TASK STATEMENT:
Line count for "NULL": say how many lines of the data contain it, with no other text.

┌──

Lemma load_unknown w out extra c : sr_inv w out extra -> comms w !! c = None -> load out c = 0.
Proof.
  intros Hinv Hc. unfold load. assert (filter (fun pc : Z * Z => pc.2 = c) out = ∅) as ->; [|by rewrite map_size_empty].
  apply map_empty. intros p. apply map_lookup_filter_None. right. intros c' Hp Heq. cbn in Heq. subst.
  destruct (i_out _ _ _ _ Hinv _ _ Hp) as (? & ? & _ & Hx & _). congruence.
Qed.

(** A new send communicator with its connection record and first request. *)
(** A connection that connect has just begun: the communicator [c] with its free list
    [l], the message [msg] at [ci], and the request [p]. *)
Section NewSend.
Context (w w' : world) (out : gmap Z Z) (extra : gset Z) (c ci p : Z) (l : list Z) (r : nccl_net_ofi_sendrecv_req_t)
  (s : nccl_net_ofi_sendrecv_send_comm_t) (msg : nccl_ofi_connection_info_t).
Context (Hinv : sr_inv w out extra) (Hc : comms w !! c = None) (Hci : conn_infos w !! ci = None) (Hp : reqs w !! p = None).
Context (Hcn : c <> NULL) (Hcin : ci <> NULL) (Hpn : p <> NULL).
Context (Hnd : NoDup (p :: l)) (Hfl : forall a, a ∈ p :: l -> a <> NULL /\ reqs w !! a = None /\ forall c', a ∉ fl_at w c').
Context (Hsep : s_ep s = ep_ptr) (Hsin : s_num_inflight_reqs s = 0) (Hsfl : s_reqs_fl s = Some l) (Hsci : s_conn_info s = ci).
Context (Hmsg : connect_to_self msg = 1 -> ci_req msg = p) (Hrc : q_comm r = c).
Context (Hreqs : reqs w' = <[p := r]> (reqs w)) (Hcs : comms w' = <[c := SendComm s]> (comms w)).
Context (Hcis : conn_infos w' = <[ci := msg]> (conn_infos w)) (Hpost : posted w' = posted w) (Hdev : ep_device w' = ep_device w).

Lemma new_send_comms c' x : comms w' !! c' = Some x -> (c' = c /\ x = SendComm s) \/ (c' <> c /\ comms w !! c' = Some x).
Proof using Hcs.
  rewrite Hcs. destruct (decide (c = c')) as [<-|].
  - rewrite lookup_insert_eq. intros [= <-]. by left.
  - rewrite lookup_insert_ne by done. by right.
Qed.

Lemma new_send_old c' x : comms w !! c' = Some x -> comms w' !! c' = Some x.
Proof using Hcs Hc. intros Hx. rewrite Hcs, lookup_insert_ne; [done|]. intros <-. congruence. Qed.

Lemma new_send_fl c' : fl_at w' c' = if decide (c = c') then l else fl_at w c'.
Proof using Hcs Hsfl. unfold fl_at. rewrite Hcs. case_decide as Hd; [subst c'; by rewrite lookup_insert_eq; cbn; rewrite Hsfl|]. by rewrite lookup_insert_ne. Qed.

Lemma new_send_info c' s' : comms w !! c' = Some (SendComm s') -> s_conn_info s' <> NULL -> s_conn_info s' <> ci.
Proof using Hinv Hci. intros Hs' Hn' Heq. destruct (i_self _ _ _ _ Hinv _ _ Hs' Hn') as (x & Hx & _). congruence. Qed.

Lemma new_send_self c' q : self_req w' c' q -> (c' = c /\ connect_to_self msg = 1 /\ q = p) \/ (c' <> c /\ self_req w c' q).
Proof using All.
  intros (s' & ci' & Hs' & Hn' & Hci' & H1 & Hq). destruct (new_send_comms _ _ Hs') as [[-> [= ->]]|[Hne Hs0]].
  - left. rewrite Hcis, Hsci, lookup_insert_eq in Hci'. simplify_eq. split_and!; [done|done|by apply Hmsg].
  - right. split; [done|]. exists s', ci'. rewrite Hcis, lookup_insert_ne in Hci' by (symmetry; by eapply new_send_info). done.
Qed.

Lemma new_send_unused : (p ∉ dom out) /\ (p ∉ extra) /\ (forall c', ~ self_req w c' p) /\ p ∉ ctxs (posted w).
Proof using All.
  assert ((p ∉ dom out) /\ p ∉ extra) as [Hpo Hpe] by (apply not_elem_of_dom in Hp as Hp'; rewrite (i_dom _ _ _ _ Hinv) in Hp'; by apply not_elem_of_union in Hp').
  split_and!; [done|done| |].
  - intros c' (s' & ci' & Hs' & Hn' & Hci' & H1 & Hq). destruct (i_self _ _ _ _ Hinv _ _ Hs' Hn') as (ci2 & Hci2 & Hin). simplify_eq. by apply Hpe, Hin.
  - intros Hin. apply list_elem_of_fmap in Hin as (q & -> & Hq). destruct (i_posted_req _ _ _ _ Hinv q Hq) as (r' & Hr' & _). congruence.
Qed.

Lemma new_send_inv : sr_inv w' out ({[p]} ∪ extra).
Proof using All.
  pose proof Hinv as []. pose proof new_send_comms as Hlk. pose proof new_send_old as Hold. pose proof new_send_fl as Hflat. pose proof new_send_info as Hnci. pose proof new_send_self as Hself.
  destruct new_send_unused as (Hpo & Hpe & Hnself & Hpp). constructor.
  - by rewrite Hdev.
  - rewrite Hreqs, dom_insert_L, i_dom0. set_solver.
  - apply disjoint_union_l. split; [by apply disjoint_singleton_l|done].
  - rewrite Hreqs, dom_insert_L. apply not_elem_of_union. split; [by apply not_elem_of_singleton|done].
  - intros c' x Hx. destruct (Hlk _ _ Hx) as [[-> ->]|[_ Hx']]; [|by apply i_comm0]. split; [done|]. split.
    + cbn. rewrite Hsep. apply ep_there.
    + cbn. rewrite Hsfl. eauto.
  - intros c' x Hx. destruct (Hlk _ _ Hx) as [[-> ->]|[_ Hx']]; [|by apply i_count0].
    rewrite (load_unknown _ _ _ _ Hinv Hc). cbn. rewrite Hsin. split; [done|]. done.
  - intros q c' Hq. destruct (i_out0 _ _ Hq) as (r' & x & ? & Hx & ? & ? & ?). exists r', x. rewrite Hpost, Hreqs.
    split_and!; try done; [|by apply Hold]. rewrite lookup_insert_ne; [done|]. intros <-. congruence.
  - by rewrite Hpost.
  - rewrite Hpost, Hreqs. intros q Hq. destruct (i_posted_req0 q Hq) as (r' & Hr' & ? & Hl). exists r'. split_and!; [|done|].
    + rewrite lookup_insert_ne; [done|]. congruence.
    + intros Hv Ht. destruct (Hl Hv Ht) as [l' Hl']. exists l'. by apply Hold.
  - intros c'. rewrite Hflat. case_decide; [by apply NoDup_cons in Hnd as [_ ?]|done].
  - intros c' e He. rewrite Hreqs. apply NoDup_cons in Hnd as [Hnp _]. rewrite Hflat in He. case_decide.
    + destruct (Hfl e) as (? & ? & _); [by right|]. split; [done|]. rewrite lookup_insert_ne; [done|]. by intros <-.
    + destruct (i_fl_free0 _ _ He) as [? ?]. split; [done|]. rewrite lookup_insert_ne; [done|]. intros <-.
      destruct (Hfl p) as (_ & _ & Hno); [by left|]. by eapply Hno.
  - intros c1 c2 e. rewrite !Hflat. intros H1 H2. repeat case_decide; subst; try done; [| |by eapply i_fl_disj0];
      (destruct (Hfl e) as (_ & _ & Hno); [by right|]; exfalso; by eapply Hno).
  - intros c' s' Hs' Hn'. destruct (Hlk _ _ Hs') as [[-> [= ->]]|[_ Hs0]].
    + exists msg. rewrite Hcis, Hsci, lookup_insert_eq. split; [done|]. intros H1. rewrite (Hmsg H1). set_solver.
    + destruct (i_self0 _ _ Hs0 Hn') as (ci' & Hci' & Hin). exists ci'.
      rewrite Hcis, lookup_insert_ne by (symmetry; by eapply Hnci). split; [done|]. intros H1. apply elem_of_union. right. auto.
  - intros c1 c2 s1 s2 H1 H2 Hn1 Heq. destruct (Hlk _ _ H1) as [[-> [= ->]]|[Hne1 H1']], (Hlk _ _ H2) as [[-> [= ->]]|[Hne2 H2']]; try done.
    + exfalso. eapply (Hnci _ _ H2'); congruence.
    + exfalso. eapply (Hnci _ _ H1'); congruence.
    + by eapply (i_self_inj0 _ _ _ _ H1' H2').
  - intros c1 c2 q H1 H2. destruct (Hself _ _ H1) as [(-> & _ & ->)|[_ H1']], (Hself _ _ H2) as [(-> & _ & Hq)|[_ H2']]; try done.
    + by apply Hnself in H2'.
    + subst q. by apply Hnself in H1'.
    + by eapply i_self_req0.
Qed.

Lemma inv_new_send : sr_inv w' out ({[p]} ∪ extra) /\ connecting w' ({[p]} ∪ extra) c p (s_tag s) /\ p ∉ ctxs (posted w').
Proof using All.
  destruct new_send_unused as (_ & _ & Hnself & Hpp). split; [apply new_send_inv|]. split; [|by rewrite Hpost]. constructor.
  - exists s, msg. rewrite Hcs, Hcis, Hsci, !lookup_insert_eq. done.
  - exists r. rewrite Hreqs, lookup_insert_eq. done.
  - set_solver.
  - intros c' Hs. destruct (new_send_self _ _ Hs) as [(-> & _)|[_ Hs']]; [done|]. by apply Hnself in Hs'.
Qed.
End NewSend.

End Contract.

Section Contract3.
Context {E : SendrecvEnv} {F : FabricOk} {K : ConnOk}.

(** A request of a pending connection is posted. *)
Lemma inv_post_extra w w' out extra q r :
  sr_inv w out extra -> p_ctx q ∈ extra -> p_ctx q ∉ ctxs (posted w) -> reqs w !! p_ctx q = Some r ->
  q_state r = NCCL_OFI_SENDRECV_REQ_CREATED -> p_recv q = false ->
  reqs w' = reqs w -> comms w' = comms w -> conn_infos w' = conn_infos w -> posted w' = q :: posted w ->
  ep_device w' = ep_device w -> sr_inv w' out extra.
Proof.
  intros [] Hin Hni Hr Hst Hsend Hreqs Hcs Hcis Hpost Hdev.
  assert (forall c, fl_at w' c = fl_at w c) as Hfl by (intros c; unfold fl_at; by rewrite Hcs).
  constructor; rewrite ?Hreqs, ?Hcs, ?Hcis, ?Hpost, ?Hdev; try done.
  - intros p c Hp. destruct (i_out0 _ _ Hp) as (r' & x & ? & ? & ? & ? & Hc). exists r', x.
    split_and!; try done. intros Hs. right. by apply Hc.
  - cbn. apply NoDup_cons. by split.
  - cbn. intros q' [->|Hq']%elem_of_cons; [|by apply i_posted_req0].
    exists r. split_and!; try done. by rewrite Hsend.
  - intros c. rewrite Hfl. auto.
  - intros c e. rewrite Hfl. apply i_fl_free0.
  - intros c1 c2 e. rewrite !Hfl. apply i_fl_disj0.
  - intros c1 c2 p (s1 & ci1 & H1) (s2 & ci2 & H2). rewrite Hcs, Hcis in H1, H2.
    apply (i_self_req0 c1 c2 p); [by exists s1, ci1|by exists s2, ci2].
Qed.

└──

ANSWER SECTION:
3